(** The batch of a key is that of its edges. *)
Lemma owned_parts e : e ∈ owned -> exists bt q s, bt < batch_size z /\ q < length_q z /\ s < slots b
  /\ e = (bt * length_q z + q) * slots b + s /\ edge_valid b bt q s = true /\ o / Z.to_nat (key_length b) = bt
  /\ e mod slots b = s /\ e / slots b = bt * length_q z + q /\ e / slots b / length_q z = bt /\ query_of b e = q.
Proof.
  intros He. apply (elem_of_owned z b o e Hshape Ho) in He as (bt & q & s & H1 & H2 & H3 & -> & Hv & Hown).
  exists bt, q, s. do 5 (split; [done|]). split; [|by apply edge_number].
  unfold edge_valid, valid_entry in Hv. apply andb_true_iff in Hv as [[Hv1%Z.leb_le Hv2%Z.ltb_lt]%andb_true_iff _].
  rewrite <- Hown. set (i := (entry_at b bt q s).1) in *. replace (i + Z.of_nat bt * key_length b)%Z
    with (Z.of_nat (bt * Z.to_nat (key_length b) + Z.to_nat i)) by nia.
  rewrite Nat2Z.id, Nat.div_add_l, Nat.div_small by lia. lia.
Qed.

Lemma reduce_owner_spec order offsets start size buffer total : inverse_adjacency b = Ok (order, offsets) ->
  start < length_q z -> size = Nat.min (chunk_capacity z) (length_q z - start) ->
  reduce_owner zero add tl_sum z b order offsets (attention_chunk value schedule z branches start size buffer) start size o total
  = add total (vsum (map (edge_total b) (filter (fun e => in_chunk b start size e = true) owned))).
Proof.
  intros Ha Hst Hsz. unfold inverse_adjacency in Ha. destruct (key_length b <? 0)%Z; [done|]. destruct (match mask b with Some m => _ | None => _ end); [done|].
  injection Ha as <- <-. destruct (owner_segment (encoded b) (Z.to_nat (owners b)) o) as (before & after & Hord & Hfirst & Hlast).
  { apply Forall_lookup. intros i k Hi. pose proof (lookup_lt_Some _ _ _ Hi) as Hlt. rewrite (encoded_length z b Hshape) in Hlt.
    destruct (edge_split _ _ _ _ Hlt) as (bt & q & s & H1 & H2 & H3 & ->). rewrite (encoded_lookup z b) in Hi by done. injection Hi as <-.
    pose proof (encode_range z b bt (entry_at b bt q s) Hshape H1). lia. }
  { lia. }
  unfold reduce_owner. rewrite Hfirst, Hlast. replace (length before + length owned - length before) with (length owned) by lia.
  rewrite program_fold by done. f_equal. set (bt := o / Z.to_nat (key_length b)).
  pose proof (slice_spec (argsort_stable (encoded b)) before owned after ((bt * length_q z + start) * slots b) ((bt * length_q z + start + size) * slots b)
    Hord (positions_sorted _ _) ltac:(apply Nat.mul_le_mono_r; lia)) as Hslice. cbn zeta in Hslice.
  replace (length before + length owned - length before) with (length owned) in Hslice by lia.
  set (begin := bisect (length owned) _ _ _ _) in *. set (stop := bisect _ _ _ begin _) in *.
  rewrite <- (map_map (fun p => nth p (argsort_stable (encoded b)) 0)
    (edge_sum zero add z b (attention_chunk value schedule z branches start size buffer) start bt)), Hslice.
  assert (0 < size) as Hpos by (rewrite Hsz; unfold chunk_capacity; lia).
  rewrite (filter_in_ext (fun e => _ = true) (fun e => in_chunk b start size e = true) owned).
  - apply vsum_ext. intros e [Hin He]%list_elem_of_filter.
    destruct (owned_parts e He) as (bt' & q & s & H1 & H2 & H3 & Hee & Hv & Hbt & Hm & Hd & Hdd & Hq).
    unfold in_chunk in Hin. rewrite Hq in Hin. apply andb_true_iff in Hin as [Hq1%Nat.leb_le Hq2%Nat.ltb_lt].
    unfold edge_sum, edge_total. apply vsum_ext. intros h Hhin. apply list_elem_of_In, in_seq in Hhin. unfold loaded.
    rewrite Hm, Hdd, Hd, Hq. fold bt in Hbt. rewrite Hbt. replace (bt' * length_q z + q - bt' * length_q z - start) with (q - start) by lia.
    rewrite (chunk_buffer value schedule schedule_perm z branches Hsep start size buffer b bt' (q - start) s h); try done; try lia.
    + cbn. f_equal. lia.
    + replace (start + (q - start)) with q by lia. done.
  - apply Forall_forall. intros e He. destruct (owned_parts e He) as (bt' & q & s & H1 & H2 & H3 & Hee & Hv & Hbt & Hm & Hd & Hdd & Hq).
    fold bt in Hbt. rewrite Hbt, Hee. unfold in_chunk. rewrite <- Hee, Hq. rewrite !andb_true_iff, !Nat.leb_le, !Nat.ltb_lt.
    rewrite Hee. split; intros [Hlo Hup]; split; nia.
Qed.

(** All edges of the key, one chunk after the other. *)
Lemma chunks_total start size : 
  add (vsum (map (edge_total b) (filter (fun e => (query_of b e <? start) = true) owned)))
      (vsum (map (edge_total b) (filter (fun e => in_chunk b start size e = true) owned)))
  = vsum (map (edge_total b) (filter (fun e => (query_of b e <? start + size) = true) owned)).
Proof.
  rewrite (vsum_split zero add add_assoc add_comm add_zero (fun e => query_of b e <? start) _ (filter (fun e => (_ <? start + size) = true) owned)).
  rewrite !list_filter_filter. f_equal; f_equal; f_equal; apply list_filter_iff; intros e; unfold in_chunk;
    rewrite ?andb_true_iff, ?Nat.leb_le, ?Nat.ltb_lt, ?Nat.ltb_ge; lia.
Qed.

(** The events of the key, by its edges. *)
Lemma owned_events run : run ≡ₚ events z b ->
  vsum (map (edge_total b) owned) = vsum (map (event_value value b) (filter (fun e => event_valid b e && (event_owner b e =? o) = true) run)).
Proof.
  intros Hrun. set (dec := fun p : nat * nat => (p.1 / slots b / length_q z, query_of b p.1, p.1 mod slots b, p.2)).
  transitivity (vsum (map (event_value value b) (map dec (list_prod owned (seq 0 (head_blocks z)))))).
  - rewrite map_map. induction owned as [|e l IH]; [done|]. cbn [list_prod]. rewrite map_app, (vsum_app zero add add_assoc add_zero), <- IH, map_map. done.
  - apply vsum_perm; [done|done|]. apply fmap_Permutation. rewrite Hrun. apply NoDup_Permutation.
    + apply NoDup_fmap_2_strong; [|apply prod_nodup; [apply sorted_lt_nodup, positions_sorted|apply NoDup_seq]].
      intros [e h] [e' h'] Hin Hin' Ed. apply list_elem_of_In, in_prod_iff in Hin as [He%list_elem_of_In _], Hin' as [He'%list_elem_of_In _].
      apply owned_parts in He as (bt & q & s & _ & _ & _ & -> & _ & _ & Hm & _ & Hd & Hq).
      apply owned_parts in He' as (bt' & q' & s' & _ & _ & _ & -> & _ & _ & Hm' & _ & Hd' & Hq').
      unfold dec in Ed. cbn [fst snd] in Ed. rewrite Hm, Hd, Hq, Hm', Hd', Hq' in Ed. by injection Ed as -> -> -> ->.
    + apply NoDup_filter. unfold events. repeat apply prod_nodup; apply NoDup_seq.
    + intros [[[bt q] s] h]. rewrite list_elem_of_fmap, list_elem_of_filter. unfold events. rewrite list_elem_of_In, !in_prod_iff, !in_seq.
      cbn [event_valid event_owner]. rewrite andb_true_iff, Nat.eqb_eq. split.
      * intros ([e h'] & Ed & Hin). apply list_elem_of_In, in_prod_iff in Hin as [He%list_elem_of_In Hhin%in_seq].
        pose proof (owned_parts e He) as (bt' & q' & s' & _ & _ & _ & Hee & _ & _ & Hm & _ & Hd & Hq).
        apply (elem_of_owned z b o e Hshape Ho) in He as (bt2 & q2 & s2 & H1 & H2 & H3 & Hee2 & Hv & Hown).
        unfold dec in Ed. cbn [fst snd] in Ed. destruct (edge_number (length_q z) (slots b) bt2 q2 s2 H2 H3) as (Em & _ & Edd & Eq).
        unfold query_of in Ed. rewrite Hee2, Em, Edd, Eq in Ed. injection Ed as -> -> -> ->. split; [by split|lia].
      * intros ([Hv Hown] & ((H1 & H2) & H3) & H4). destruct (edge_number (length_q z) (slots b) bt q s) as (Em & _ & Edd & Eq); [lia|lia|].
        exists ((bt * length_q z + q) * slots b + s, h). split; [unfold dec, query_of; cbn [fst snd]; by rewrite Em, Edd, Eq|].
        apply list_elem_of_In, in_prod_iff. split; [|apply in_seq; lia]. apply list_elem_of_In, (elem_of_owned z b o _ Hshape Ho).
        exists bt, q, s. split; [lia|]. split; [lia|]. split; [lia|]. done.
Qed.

══════

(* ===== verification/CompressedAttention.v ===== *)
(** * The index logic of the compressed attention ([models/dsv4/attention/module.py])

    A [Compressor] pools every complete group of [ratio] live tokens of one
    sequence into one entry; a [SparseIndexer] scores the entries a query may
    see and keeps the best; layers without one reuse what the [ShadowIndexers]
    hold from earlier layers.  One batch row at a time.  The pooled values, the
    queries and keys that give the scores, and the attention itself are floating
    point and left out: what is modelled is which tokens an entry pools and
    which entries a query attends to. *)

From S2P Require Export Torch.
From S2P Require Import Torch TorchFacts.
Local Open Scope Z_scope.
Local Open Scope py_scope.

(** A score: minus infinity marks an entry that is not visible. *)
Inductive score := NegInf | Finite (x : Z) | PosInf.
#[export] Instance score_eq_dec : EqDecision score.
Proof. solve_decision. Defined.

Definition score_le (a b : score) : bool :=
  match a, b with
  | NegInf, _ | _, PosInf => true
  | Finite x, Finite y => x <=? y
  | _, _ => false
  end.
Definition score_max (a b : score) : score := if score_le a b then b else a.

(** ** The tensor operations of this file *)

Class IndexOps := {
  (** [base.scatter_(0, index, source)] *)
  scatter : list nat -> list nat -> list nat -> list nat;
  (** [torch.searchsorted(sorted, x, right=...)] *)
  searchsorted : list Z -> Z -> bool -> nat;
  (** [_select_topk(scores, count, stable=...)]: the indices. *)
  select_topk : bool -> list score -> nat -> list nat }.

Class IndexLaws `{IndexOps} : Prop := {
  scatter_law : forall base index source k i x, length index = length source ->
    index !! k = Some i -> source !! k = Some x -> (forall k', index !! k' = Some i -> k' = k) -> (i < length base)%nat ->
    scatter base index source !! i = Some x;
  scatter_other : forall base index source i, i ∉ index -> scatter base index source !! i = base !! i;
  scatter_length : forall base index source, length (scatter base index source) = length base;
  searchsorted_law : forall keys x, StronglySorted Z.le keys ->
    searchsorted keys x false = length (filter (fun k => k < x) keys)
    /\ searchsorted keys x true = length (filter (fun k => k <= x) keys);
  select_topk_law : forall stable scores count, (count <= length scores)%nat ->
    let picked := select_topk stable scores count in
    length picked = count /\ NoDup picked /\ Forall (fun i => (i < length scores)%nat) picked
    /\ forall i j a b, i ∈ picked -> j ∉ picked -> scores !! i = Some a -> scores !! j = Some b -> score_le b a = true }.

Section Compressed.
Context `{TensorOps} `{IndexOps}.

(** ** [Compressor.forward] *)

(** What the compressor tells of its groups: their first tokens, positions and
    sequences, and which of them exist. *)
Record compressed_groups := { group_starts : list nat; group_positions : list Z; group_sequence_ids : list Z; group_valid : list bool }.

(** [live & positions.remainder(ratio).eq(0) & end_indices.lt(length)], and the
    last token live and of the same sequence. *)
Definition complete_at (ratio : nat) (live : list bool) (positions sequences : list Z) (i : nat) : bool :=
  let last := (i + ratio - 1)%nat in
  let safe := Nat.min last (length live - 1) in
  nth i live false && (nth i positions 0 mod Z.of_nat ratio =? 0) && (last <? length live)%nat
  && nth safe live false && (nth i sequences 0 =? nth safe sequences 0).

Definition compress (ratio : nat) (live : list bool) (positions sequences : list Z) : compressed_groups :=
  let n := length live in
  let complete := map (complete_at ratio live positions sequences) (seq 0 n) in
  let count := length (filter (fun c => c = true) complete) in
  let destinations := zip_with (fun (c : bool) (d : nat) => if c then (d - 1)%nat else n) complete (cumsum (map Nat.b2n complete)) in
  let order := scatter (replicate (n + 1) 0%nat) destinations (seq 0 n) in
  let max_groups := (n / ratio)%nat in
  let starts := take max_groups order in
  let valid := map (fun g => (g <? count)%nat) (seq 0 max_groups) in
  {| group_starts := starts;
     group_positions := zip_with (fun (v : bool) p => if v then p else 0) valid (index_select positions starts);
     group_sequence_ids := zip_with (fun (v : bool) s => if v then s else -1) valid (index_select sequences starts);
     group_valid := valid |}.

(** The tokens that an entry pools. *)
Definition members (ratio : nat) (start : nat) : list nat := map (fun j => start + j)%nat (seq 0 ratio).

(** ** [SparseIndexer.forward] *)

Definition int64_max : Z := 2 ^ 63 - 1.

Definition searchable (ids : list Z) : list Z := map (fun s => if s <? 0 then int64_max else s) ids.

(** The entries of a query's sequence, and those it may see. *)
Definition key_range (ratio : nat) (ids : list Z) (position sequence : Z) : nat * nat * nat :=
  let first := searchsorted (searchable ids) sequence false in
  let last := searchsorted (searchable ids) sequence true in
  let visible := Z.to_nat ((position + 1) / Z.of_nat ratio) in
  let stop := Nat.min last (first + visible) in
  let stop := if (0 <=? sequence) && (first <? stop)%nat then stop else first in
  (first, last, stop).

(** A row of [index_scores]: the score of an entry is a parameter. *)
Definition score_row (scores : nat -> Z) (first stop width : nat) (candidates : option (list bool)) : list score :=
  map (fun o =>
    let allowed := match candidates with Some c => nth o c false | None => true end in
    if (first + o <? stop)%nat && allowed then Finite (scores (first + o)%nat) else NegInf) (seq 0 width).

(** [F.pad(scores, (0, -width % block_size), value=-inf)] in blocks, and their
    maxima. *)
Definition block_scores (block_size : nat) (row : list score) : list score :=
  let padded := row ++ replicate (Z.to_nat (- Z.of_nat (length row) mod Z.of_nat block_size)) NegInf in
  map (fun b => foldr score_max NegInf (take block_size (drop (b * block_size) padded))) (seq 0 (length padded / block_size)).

══════

Exactly the lines above from the one with "(** [_select_topk(scores, count, stable=...)]: the" to the one with "(** What the", both included, are to be quoted; leave the rest out.

  (** [_select_topk(scores, count, stable=...)]: the indices. *)
  select_topk : bool -> list score -> nat -> list nat }.

Class IndexLaws `{IndexOps} : Prop := {
  scatter_law : forall base index source k i x, length index = length source ->
    index !! k = Some i -> source !! k = Some x -> (forall k', index !! k' = Some i -> k' = k) -> (i < length base)%nat ->
    scatter base index source !! i = Some x;
  scatter_other : forall base index source i, i ∉ index -> scatter base index source !! i = base !! i;
  scatter_length : forall base index source, length (scatter base index source) = length base;
  searchsorted_law : forall keys x, StronglySorted Z.le keys ->
    searchsorted keys x false = length (filter (fun k => k < x) keys)
    /\ searchsorted keys x true = length (filter (fun k => k <= x) keys);
  select_topk_law : forall stable scores count, (count <= length scores)%nat ->
    let picked := select_topk stable scores count in
    length picked = count /\ NoDup picked /\ Forall (fun i => (i < length scores)%nat) picked
    /\ forall i j a b, i ∈ picked -> j ∉ picked -> scores !! i = Some a -> scores !! j = Some b -> score_le b a = true }.

Section Compressed.
Context `{TensorOps} `{IndexOps}.

(** ** [Compressor.forward] *)

(** What the compressor tells of its groups: their first tokens, positions and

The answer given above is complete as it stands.